Hello, I'm new to this forum. I have a model 21 and would like to tear it completely down to re-finish and I can't seem to find any schematics to guide me along. Baretta says you have to be a certified gunsmith to get THEIR schematic and I'm not one. Anybody out there that can give me some advice? Thanks, Vinny


----------



## DJ Niner (Oct 3, 2006)

Are you refinishing just the slide and barrel (made of steel), or the frame, too (made of aluminum, usually considered much harder to refinish)? A normal field-strip will get you almost far enough to do the slide and barrel (may have to detach the barrel from the frame at the pivot). Getting the guts out of the frame (and back in, later) is a much greater challenge. Unless the frame is really bad, I'd recommend just using a touch-up product, so a full detail-strip would not be needed.

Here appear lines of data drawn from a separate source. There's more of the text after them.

Lemma load_full_spec k ts m src pos X xsk xpk ks :
  good_message m -> 0 <= km_gen m -> sys_time_from_ms ts = Ok ts ->
  (admin k = true -> sig_sk k = Some group_sk) -> size_of xsk = 32 -> size_of xpk = 32 ->
  encrypt_multi_key xsk xpk group_xpk false enc_key_member_hash_key = Ok ks ->
  load_full k ts (km_nonce m) xsk xpk group_xpk (dcx src pos (tail (key_body m) ++ X)) =
  Ok (match (if admin k then Some (km_key m) else first_opened ks (km_nonce m) (km_entries m)) with
      | Some key => ([new_key_of m ts key], None, dcx src (3 + pos) X)
      | None => ([], Some (km_gen m), dcx src (3 + pos) X)
      end).
Proof.
  intros [Hk Hg Hn He Hc] Hpos Ht Ha Hs Hp Hks. unfold load_full. rewrite Ht. cbn [mbind res_bind key_body tail app].
  rewrite require_next. cbn [as_int64]. rewrite Hg. cbn [mbind res_bind].
  rewrite (proj2 (Z.ltb_ge (km_gen m) 0)) by done. cbn [throw_if mbind res_bind]. rewrite require_next.
  cbn [as_string mbind res_bind]. rewrite aead_encrypt_size, Hk.
  cbn [Z.eqb Pos.eqb negb throw_if mbind res_bind Z.add Pos.add Pos.succ XCHACHA_ABYTES].
  assert (forall skip found, found = (if skip : bool then Some (km_key m) else None) ->
    find_own_entry (fun n => n =? 32 + XCHACHA_ABYTES) skip (BStr <$> km_entries m) (km_nonce m) xsk xpk group_xpk
      (fun p => Ok (match p with Some key => Some key | None => found end)) =
    Ok (if skip then Some (km_key m) else first_opened ks (km_nonce m) (km_entries m), size_of (km_entries m) - 1)) as Hfind.
  { intros skip found ->. apply (find_own_entry_spec _ _ _ _ _ _ _ ks); try done.
    - eapply Forall_impl; [apply He|]. cbn. by intros e ->.
    - apply group_xpk_size.
    - destruct skip; [done|]. by destruct (first_opened _ _ _). }
  destruct (admin k) eqn:Ead.
  - unfold keys_seed_hash. rewrite Ha by done. cbn [mbind res_bind]. rewrite Hn.
    cbn [Z.ltb Z.compare Pos.compare Pos.compare_cont throw_if mbind res_bind XCHACHA_NPUBBYTES].
    rewrite (take_ge (km_nonce m)) by (unfold size_of in Hn; lia). fold admin_hash.
    rewrite aead_decrypt_encrypt. cbn [mbind res_bind]. rewrite require_next. cbn [as_list mbind res_bind].
    rewrite (Hfind true) by done. rewrite Z.sub_add, Hc. done.
  - cbn [mbind res_bind]. rewrite require_next. cbn [as_list mbind res_bind].
    rewrite (Hfind false) by done. rewrite Z.sub_add, Hc. cbn. by destruct (first_opened _ _ _).
Qed.

Lemma load_key_config k hash ts g m xsk xpk ks :
  good_message m -> 0 <= km_gen m -> sys_time_from_ms ts = Ok ts -> in_group k ->
  (admin k = true -> sig_sk k = Some group_sk) -> member_keys k = Ok (xsk, xpk) ->
  size_of xsk = 32 -> size_of xpk = 32 ->
  encrypt_multi_key xsk xpk group_xpk false enc_key_member_hash_key = Ok ks ->
  load_key_message k hash (key_config m) ts g =
  match (if admin k then Some (km_key m) else first_opened ks (km_nonce m) (km_entries m)) with
  | Some key => accept_keys k hash [new_key_of m ts key] None g
  | None => accept_keys k hash [] (Some (km_gen m)) g
  end.
Proof.
  intros Hm Hpos Ht [Hpk Hvf] Ha Hmk Hs Hp Hks. pose proof (key_body_wf m Hm) as Hw.
  unfold load_key_message, dc_open, key_config. rewrite <- (app_nil_r (bt_dict_print _)).
  rewrite bt_dict_parse_print by done. cbn [mbind res_bind]. rewrite Hpk, Hvf, group_xpk_ok.
  cbn [mbind res_bind]. change (key_body m ++ ?x) with ((bs "#", BStr (km_nonce m)) :: tail (key_body m) ++ x).
  rewrite require_next. cbn [as_string mbind res_bind]. rewrite Hmk.
  change (tail (key_body m) ++ ?x) with ((bs "G", BInt (km_gen m)) :: tail (tail (key_body m)) ++ x).
  rewrite skip_smaller by done.
  change ((bs "G", BInt (km_gen m)) :: tail (tail (key_body m)) ++ ?x) with (tail (key_body m) ++ x).
  rewrite (load_full_spec _ _ _ _ _ _ _ _ ks) by done.
  pose proof (verify_config_sig_complete _ _ (Some (ed_verifier group_pk)) false [] Hw (ed_sign_size _ _)) as Hv.
  cbn [sig_accepted] in Hv. unfold ed_verifier, group_pk, group_sk in Hv. rewrite ed_verify_sign in Hv by done.
  specialize (Hv eq_refl). fold group_pk group_sk in Hv.
  destruct (if admin k then _ else _); cbn [mbind res_bind]; by refine (eq_trans (f_equal (mbind _) Hv) _).
Qed.

(** ** What the recipients have afterwards *)

Lemma group_keys_sizes k :
  keys_wf k -> (has_pending k = true -> size_of (pending_key_ k) = 32) ->
  Forall (fun x => size_of x = 32) (group_keys k).
Proof.
  intros Hw Hp. unfold group_keys. apply Forall_app. split.
  - destruct (has_pending k); [|constructor]. apply Forall_singleton. auto.
  - apply Forall_rev, Forall_fmap. eapply Forall_impl; [apply Hw|]. by intros i (Hs & _).
Qed.

Lemma insert_spec_pending k h i :
  has_pending (insert_spec k h i) = has_pending k /\ pending_key_ (insert_spec k h i) = pending_key_ k.
Proof. unfold insert_spec. destruct (decide _); [done|]. by destruct (stale_key _ _). Qed.

(** One new key, for somebody who has nothing pending. *)
Lemma accept_one k hash i g :
  keys_wf k -> key_ok i -> has_pending k = false ->
  accept_keys k hash [i] None g =
    Ok (true, insert_spec k hash i, share_keys g (group_keys (insert_spec k hash i))).
Proof.
  intros Hw Hi Hp. unfold accept_keys. rewrite Hp, andb_false_r. cbn [andb foldM].
  rewrite insert_key_spec by done. cbn [mbind res_bind]. rewrite replace_group_keys_clean; [done|].
  apply group_keys_sizes; [by apply insert_spec_wf|].
  destruct (insert_spec_pending k hash i) as [-> _]. by rewrite Hp.
Qed.

Lemma insert_sorted_last i l :
  Forall (fun j => ki_generation j < ki_generation i) l -> insert_sorted i l = l ++ [i].
Proof.
  induction 1 as [|j l Hj _ IH]; cbn; [done|].
  assert (key_ltb j i = true) as ->; [|by rewrite IH].
  apply kltb_lt. unfold klt, cmpval. cbn. unfold pair_cmp at 1. cbn. unfold pair_cmp. cbn.
  by apply Z.compare_lt_iff in Hj as ->.
Qed.

(** A key of a new generation becomes the one to encrypt with. *)
Lemma insert_newest k h i :
  keys_wf k -> Forall (fun j => ki_generation j < ki_generation i) (keys_ k) ->
  last (keys_ (insert_spec k h i)) = Some i.
Proof.
  intros Hw Hf. unfold insert_spec. rewrite decide_False.
  2: { intros (j & [= Hg _] & Hj)%list_elem_of_fmap. rewrite Forall_forall in Hf. apply Hf in Hj. lia. }
  assert (stale_key i (keys_ k) = false) as ->.
  { unfold stale_key. destruct (keys_ k) as [|front [|second l]]; try done. destruct (last _); [|done].
    apply Forall_cons in Hf as [Hf _]. rewrite (proj2 (Z.ltb_ge _ _)) by lia. done. }
  cbn [keys_ set_key_list]. rewrite unexpired_last.
  - rewrite insert_sorted_last by done. by rewrite last_snoc.
  - apply insert_sorted_sorted; [apply Hw|]. intros Hi. rewrite Forall_forall in Hf. apply Hf in Hi. lia.
Qed.

Lemma next_generation_newer k gen :
  keys_wf k -> next_generation k = Ok gen -> Forall (fun j => ki_generation j < gen) (keys_ k).
Proof.
  intros Hw Hg. unfold next_generation in Hg. destruct (last (keys_ k)) as [back|] eqn:Eb.
  - unfold int64_add in Hg. destruct (in_int64 _); [|done]. injection Hg as <-.
    apply last_Some in Eb as [l El]. pose proof (kw_sorted _ Hw) as Hs. rewrite El in *.
    apply Forall_forall. intros j Hj. apply sorted_generation in Hj; [lia|done].
  - apply last_None in Eb as ->. constructor.
Qed.

Lemma key_config_nonempty m : is_nil (key_config m) = false.
Proof. unfold key_config. destruct (bt_dict_print_d (key_body m ++ [(bs "~", BStr (ed_sign (bt_dict_open (key_body m)) group_sk))])) as [r Hr]. by rewrite Hr. Qed.

Lemma new_key_ok m ts :
  good_message m -> time_ok ts = true -> key_ok (new_key_of m ts (km_key m)).
Proof. intros Hm Ht. split_and!; cbn; [apply Hm|apply Hm|done]. Qed.

(** The admin who sent the message gets it back: nothing is pending any more and the new key is
    the one to encrypt with. *)
Lemma own_message k m hash ts g :
  group_admin k -> keys_wf k -> good_message m -> 0 <= km_gen m -> time_ok ts = true ->
  next_generation k = Ok (km_gen m) ->
  exists k2, load_key_message (set_pending k (km_key m) (key_config m) (km_gen m) true) hash (key_config m) ts g =
      Ok (true, k2, share_keys g (group_keys k2)) /\
    keys_wf k2 /\ has_pending k2 = false /\ last (keys_ k2) = Some (new_key_of m ts (km_key m)) /\
    group_enc_key k2 = Ok (km_key m).
Proof.
  intros [[Hpk Hvf] [Hsk Hsg]] Hw Hm Hpos Ht Hgen. set (k1 := set_pending _ _ _ _ _).
  assert (admin k1 = true) as Had by (unfold admin, k1; cbn; by rewrite Hsk, Hpk).
  destruct (multi_key_ok zero_hash zero_hash group_xsk false enc_key_member_hash_key) as [ks Hks].
  rewrite (load_key_config k1 hash ts g m zero_hash zero_hash ks); try done.
  2: { by apply time_ok_load. }
  2: { unfold member_keys. by rewrite Had. }
  rewrite Had. set (i := new_key_of m ts (km_key m)).
  set (k0 := set_pending k1 (pending_key_ k1) [] (pending_gen_ k1) true).
  assert (keys_wf k0) as Hw0 by (destruct Hw; by constructor).
  assert (accept_keys k1 hash [i] None g = accept_keys k0 hash [i] None g) as ->.
  { assert (has_pending k1 = true) as Hp1.
    { unfold has_pending, k1. cbn. by rewrite key_config_nonempty. }
    unfold accept_keys. rewrite Had, Hp1. cbn [andb]. rewrite (bool_decide_eq_true_2 (ki_key i = _)) by done.
    rewrite orb_true_r. change (has_pending k0) with false. by rewrite andb_false_r. }
  rewrite accept_one; [|done|by apply new_key_ok|done]. exists (insert_spec k0 hash i).
  assert (last (keys_ (insert_spec k0 hash i)) = Some i) as Hl.
  { apply insert_newest; [done|]. cbn. by apply next_generation_newer. }
  assert (has_pending (insert_spec k0 hash i) = false) as Hp.
  { by destruct (insert_spec_pending k0 hash i) as [-> _]. }
  split_and!; [done|apply insert_spec_wf; [done|by apply new_key_ok]|done|done|].
  unfold group_enc_key. by rewrite Hp, Hl.
Qed.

Maybe one of these two video clips would be helpful (looks like field-strip help only):

Beretta Model 21A Bobcat : Disassembly & Cleaning - YouTube


----------



## DJ Niner (Oct 3, 2006)

A quick read of this thread might also be helpful:

Beretta 21a Detail Disassembly / Bad SA Pull - THR

It told me enough that now I don't think I'd want to try stripping the frame on one of these.


----------



## paratrooper (Feb 1, 2012)

7tom said:


> Hello, I'm new to this forum. I have a model 21 and would like to tear it completely down to re-finish and I can't seem to find any schematics to guide me along. Baretta says you have to be a certified gunsmith to get THEIR schematic and I'm not one. Anybody out there that can give me some advice? Thanks, Vinny


First course of action, is to spell the brand properly. It's Beretta. Not a big thing I know, but it's a pet peeve of mine, and I am seeking counseling for it.

Have you checked on YouTube for a dis-assembly video?


----------



## SailDesign (Jul 17, 2014)

Best I can offer is the Users Manual, which has a parts photo...

http://www.tiropratico.com/manuali-pdf/2011/B-Beretta_21-pistol.pdf


----------